Un silencio difícil de explicar. Un sentimiento que cada uno vive por dentro, pero un estruendo compartido que en sí mismo devuelve a la calma. Es lo que han vivido los centenares de personas que este Viernes Santo han roto la Hora al unísono en Valderrobres acompañadas del calor de los turistas y de la tregua que dado el viento para dar paso a un sol resplandeciente.
Ellos han sido de los primeros en llegar hasta la plaza de España de la capital del Matarraña, que en un abrir y cerrar de ojos, ya era un hervidero constante de gente. Muchos lo hacían por primera vez y otros repetían tras vivir esta experiencia.
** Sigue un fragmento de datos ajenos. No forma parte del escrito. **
Inductive any : Type :=
| AnyString (s : string)
| AnyError (e : error)
| AnyMultiError (e : schema.MultiError).

Record LogRecord : Type := mkLogRecord {
  level : Level;
  message : string;
  attrs : list (string * any)
}.

(** [mux.Vars (r)["productID"]]: the zero value of a string when the map
    has no such key. *)
Definition idFromRequest (r : Request) : string :=
  default EmptyString (mux_Vars r !! "productID").

(* ===================================================================== *)
(** * The service contract and the handlers *)
(* ===================================================================== *)

(** A call of a method of [Service], with its arguments. *)
Inductive Call : Type :=
| CallCreateProduct (p : Product)
| CallGetProduct (id : string)
| CallListProducts (f : ProductFilter)
| CallUpdateProduct (id : string) (upd : ProductUpdate)
| CallDeleteProduct (id : string).

(** [type Service interface]: an implementation has a state of its own,
    which each method may read and change; a method returns its results,
    the error being [None] for nil, and so the slice of [ListProducts]. *)
Record Service (S : Type) : Type := mkService {
  svc_CreateProduct : Product -> S -> (Product * option error) * S;
  svc_GetProduct : string -> S -> (Product * option error) * S;
  svc_ListProducts : ProductFilter -> S -> (option (list Product) * option error) * S;
  svc_UpdateProduct : string -> ProductUpdate -> S -> (Product * option error) * S;
  svc_DeleteProduct : string -> S -> option error * S
}.
Arguments svc_CreateProduct {S}.
Arguments svc_GetProduct {S}.
Arguments svc_ListProducts {S}.
Arguments svc_UpdateProduct {S}.
Arguments svc_DeleteProduct {S}.

(** What a request runs against: the state of the service, the calls made
    on it, the records handed to the logger and the response writer. *)
Record World (S : Type) : Type := mkWorld {
  service_state : S;
  calls : list Call;
  log : list LogRecord;
  w : ResponseWriter
}.
Arguments mkWorld {S}.
Arguments service_state {S}.
Arguments calls {S}.
Arguments log {S}.
Arguments w {S}.

Definition NewWorld {S : Type} (s : S) : World S :=
  mkWorld s [] [] NewResponseWriter.

Section Handler.

Context {S : Type}.

(** The collaborators given to [NewHandler], and strconv. *)
Variable service : Service S.
Variable strconv : Strconv.

(** A handler is a computation on the world of its request. *)
Definition M (A : Type) : Type := World S -> A * World S.

#[local] Instance M_ret : MRet M := fun A x st => (x, st).
#[local] Instance M_bind : MBind M :=
  fun A B f m st => let '(x, st') := m st in f x st'.

Definition on_writer (f : ResponseWriter -> ResponseWriter) : M unit :=
  fun st => (tt, mkWorld (service_state st) (calls st) (log st) (f (w st))).

(** [h.logger.Info (msg, args...)]. *)
Definition logger_Info (msg : string) (args : list (string * any)) : M unit :=
  fun st =>
    (tt, mkWorld (service_state st) (calls st)
                 (log st ++ [mkLogRecord LevelInfo msg args]) (w st)).

(** A call of a method of [h.service], recorded. *)
Definition call {A : Type} (c : Call) (method : S -> A * S) : M A :=
  fun st =>
    let '(res, s') := method (service_state st) in
    (res, mkWorld s' (calls st ++ [c]) (log st) (w st)).

(** The error of [Encode] is dropped by every handler. *)
Definition encode_to_writer (out : option string) : M unit :=
  match out with
  | Some b => on_writer (Write b)
  | None => mret tt
  end.

(** POST /products *)
Definition CreateProduct (r : Request) : M unit :=
  let '(p, err) := json.Decode_Product strconv (Body r) Product_zero in
  match err with
  | Some _ => on_writer (WriteHeader StatusBadRequest)
  | None =>
      '(product, err) ← call (CallCreateProduct p) (svc_CreateProduct service p);
      match err with
      | Some err =>
          logger_Info "failed to create product" [("error", AnyError err)];;
          on_writer (WriteHeader StatusInternalServerError)
      | None =>
          let url := "/products/" +:+ Product.ID product in
          on_writer (Header_Set "Location" url);;
          on_writer (Header_Set "Content-Type" "application/json");;
          on_writer (WriteHeader StatusCreated);;
          encode_to_writer (json.Encode_Product strconv product)
      end
  end.

(** GET /products/{productID} *)
Definition GetProduct (r : Request) : M unit :=
  let id := idFromRequest r in
  '(product, err) ← call (CallGetProduct id) (svc_GetProduct service id);
  match err with
  | Some err =>
      if errors_Is_NotFound err then on_writer (WriteHeader StatusNotFound)
      else
        logger_Info "failed to get product"
                    [("id", AnyString id); ("error", AnyError err)];;
        on_writer (WriteHeader StatusInternalServerError)
  | None =>
      on_writer (Header_Set "Content-Type" "application/json");;
      on_writer (WriteHeader StatusOK);;
      encode_to_writer (json.Encode_Product strconv product)
  end.

(** GET /products.  The decoder is made once, when the handler function
    is built. *)
Definition ListProducts : Request -> M unit :=
  let decoder := schema.IgnoreUnknownKeys true schema.NewDecoder in
  fun r =>
    let '(f, err) :=
      schema.Decode_ProductFilter decoder mkProductFilter (URL_Query r) in
    match err with
    | Some err =>
        logger_Info "failed to decode request" [("error", AnyMultiError err)];;
        on_writer (WriteHeader StatusBadRequest)
    | None =>
        '(products, err) ← call (CallListProducts f) (svc_ListProducts service f);
        match err with
        | Some err =>
            logger_Info "failed to list products" [("error", AnyError err)];;
            on_writer (WriteHeader StatusInternalServerError)
        | None =>
            on_writer (Header_Set "Content-Type" "application/json");;
            on_writer (WriteHeader StatusOK);;
            encode_to_writer (json.Encode_Products strconv products)
        end
    end.

(** PATCH /products/{productID} *)
Definition UpdateProduct (r : Request) : M unit :=
  let id := idFromRequest r in
  let '(upd, err) := json.Decode_ProductUpdate (Body r) mkProductUpdate in
  match err with
  | Some _ => on_writer (WriteHeader StatusBadRequest)
  | None =>
      '(product, err) ← call (CallUpdateProduct id upd)
                             (svc_UpdateProduct service id upd);
      match err with
      | Some err =>
          if errors_Is_NotFound err then on_writer (WriteHeader StatusNotFound)
          else
            logger_Info "failed to update product"
                        [("id", AnyString id); ("error", AnyError err)];;
            on_writer (WriteHeader StatusInternalServerError)
      | None =>
          on_writer (Header_Set "Content-Type" "application/json");;
          on_writer (WriteHeader StatusOK);;
          encode_to_writer (json.Encode_Product strconv product)
      end
  end.

(** DELETE /products/{productID} *)
Definition DeleteProduct (r : Request) : M unit :=
  let id := idFromRequest r in
  err ← call (CallDeleteProduct id) (svc_DeleteProduct service id);
  match err with
  | Some err =>
      if errors_Is_NotFound err then on_writer (WriteHeader StatusNotFound)
      else
        logger_Info "failed to delete product"
                    [("id", AnyString id); ("error", AnyError err)];;
        on_writer (WriteHeader StatusInternalServerError)
  | None => on_writer (WriteHeader StatusNoContent)
  end.

(** A handler served on a fresh response writer, the service being in
    state [s]: the world the request leaves behind. *)
Definition serve (h : Request -> M unit) (r : Request) (s : S) : World S :=
  snd (h r (NewWorld s)).

End Handler.

(* ===================================================================== *)
(** * Implementations used in the examples *)
(* ===================================================================== *)

(** 1.5 as a [float64]. *)
Definition price_1_5 : Price := S754_finite false 6755399441055744 (-52).

(** A strconv that covers the one non-zero price of the examples. *)
Definition example_strconv : Strconv :=
  mkStrconv (fun _ => "1.5")
            (fun text => if String.eqb text "1.5" then Some price_1_5 else None).

(** A service that keeps its products in a map from the identifier.  It
    gives every product it creates the identifier 42, and reports a missing
    product by an error that wraps [ErrNotFound]. *)
Definition memory_service : Service (gmap string Product) :=
  mkService (gmap string Product)
    (fun p m =>
       let product :=
         Product.mk "42" (Product.Name p) (Product.Description p) (Product.Price p) in
       ((product, None), <["42" := product]> m))
    (fun id m =>
       match m !! id with
       | Some p => ((p, None), m)
       | None => ((Product_zero, Some (fmt_Errorf_w "get product" ErrNotFound)), m)
       end)
    (fun f m => ((Some (snd <$> map_to_list m), None), m))
    (fun id upd m =>
       match m !! id with
       | Some p => ((p, None), m)
       | None => ((Product_zero, Some ErrNotFound), m)
       end)
    (fun id m =>
       match m !! id with
       | Some _ => (None, delete id m)
       | None => (Some (fmt_Errorf_w "delete product" ErrNotFound), m)
       end).

(** A service whose every call fails with the error [err]; its state counts
    the calls. *)
Definition failing_service (err : error) : Service nat :=
  mkService nat
    (fun _ n => ((Product_zero, Some err), Datatypes.S n))
    (fun _ n => ((Product_zero, Some err), Datatypes.S n))
    (fun _ n => ((None, Some err), Datatypes.S n))
    (fun _ _ n => ((Product_zero, Some err), Datatypes.S n))
    (fun _ n => (Some err, Datatypes.S n)).

(** A service that answers every call with the product [p]. *)
Definition constant_service (p : Product) : Service unit :=
  mkService unit
    (fun _ u => ((p, None), u))
    (fun _ u => ((p, None), u))
    (fun _ u => ((Some [p], None), u))
    (fun _ _ u => ((p, None), u))
    (fun _ u => (None, u)).

(** An error of a type with a method [Is] that accepts [ErrNotFound], and
    no [Unwrap] method. *)
Definition err_no_such_product : error := Err "no such product" (Some true) NoUnwrap.

(** A request with the body [b] on a route without variables, and one on a
    route whose variable [productID] is [id]. *)
Definition request_with_body (b : string) : Request := mkRequest b ∅ ∅.
Definition request_for (id : string) (b : string) : Request :=
  mkRequest b ∅ {["productID" := id]}.

(* ===================================================================== *)
(** * The three operations on one product *)
(* ===================================================================== *)

(** Get, Update and Delete share the classification of the service's
    error; the statements about it range over the three. *)
Inductive Operation : Type := OpGet | OpUpdate | OpDelete.

Section Operations.

Context {S : Type}.
Variable service : Service S.
Variable strconv : Strconv.

Definition handler (op : Operation) : Request -> M unit :=
  match op with
  | OpGet => GetProduct service strconv
  | OpUpdate => UpdateProduct service strconv
  | OpDelete => DeleteProduct service
  end.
Los tambores y bombos tenían su propio espacio reservado y las muestras de cariño iban siendo las protagonistas entre los cofrades que iban plantándose en la plaza.
Abrazos, choques de mano, palmadas en la espalda, fotografías y palillos listos para cuando el reloj marque las 12.00 en punto del medio día. Los cofrades pisaban la plaza dispuestos a compartir este momento único con familia y amigos y entre ellos, muchos jóvenes, que demostraban que el relevo no es un problema.
Instantes de la Rompida de la Hora de Valderrobres 2026. / A.Z
El tiempo seguía pasando y las miradas al reloj eran cada vez más constantes. «Los últimos minutos parecen horas», decía un grupo de turistas que procedían de Barcelona. «¿Quién va a ser el encargado de dar la señal?», repetían. Todas esas cuestiones las resolvían entre ellos y, en especial, por aquellos que si lo habían visto en otras ocasiones y seguían eligiendo el Matarraña como uno de sus reclamos favoritos. «Nos hemos quedado sorprendidos porque vinimos hace muchos años y ya casi no nos acordábamos de la cantidad de gente que acude en masa», reflexionaban.
Quedaban ya solo cinco minutos y prácticamente era imposible hacerse un hueco en la plaza, hasta que de repente a lo lejos se veía un bombo que estaba dispuesto a estar también allí. Sin pensarlo, los centenares de personas se han hecho a un lado y el bombo portado a hombros de uno de los cofrades ha entrado en la plaza con el aplauso de todos los presentes.
En el balcón del ayuntamiento, ya estaba todo preparado también. El alcalde, Carlos Boné, ha sido el encargado de dar los primeros redobles al bombo, después lo ha hecho el concejal de cultura y perteneciente a la Hermandad del Santo Entierro, José Miguel Sanz con el tambor. Del silencio se ha pasado al estruendo y tras ello, no han faltado los aplausos cada vez que un toque terminaba. Tampoco las decenas de fotografías para inmortalizar este momento. "Volveremos seguro", repetían los turistas.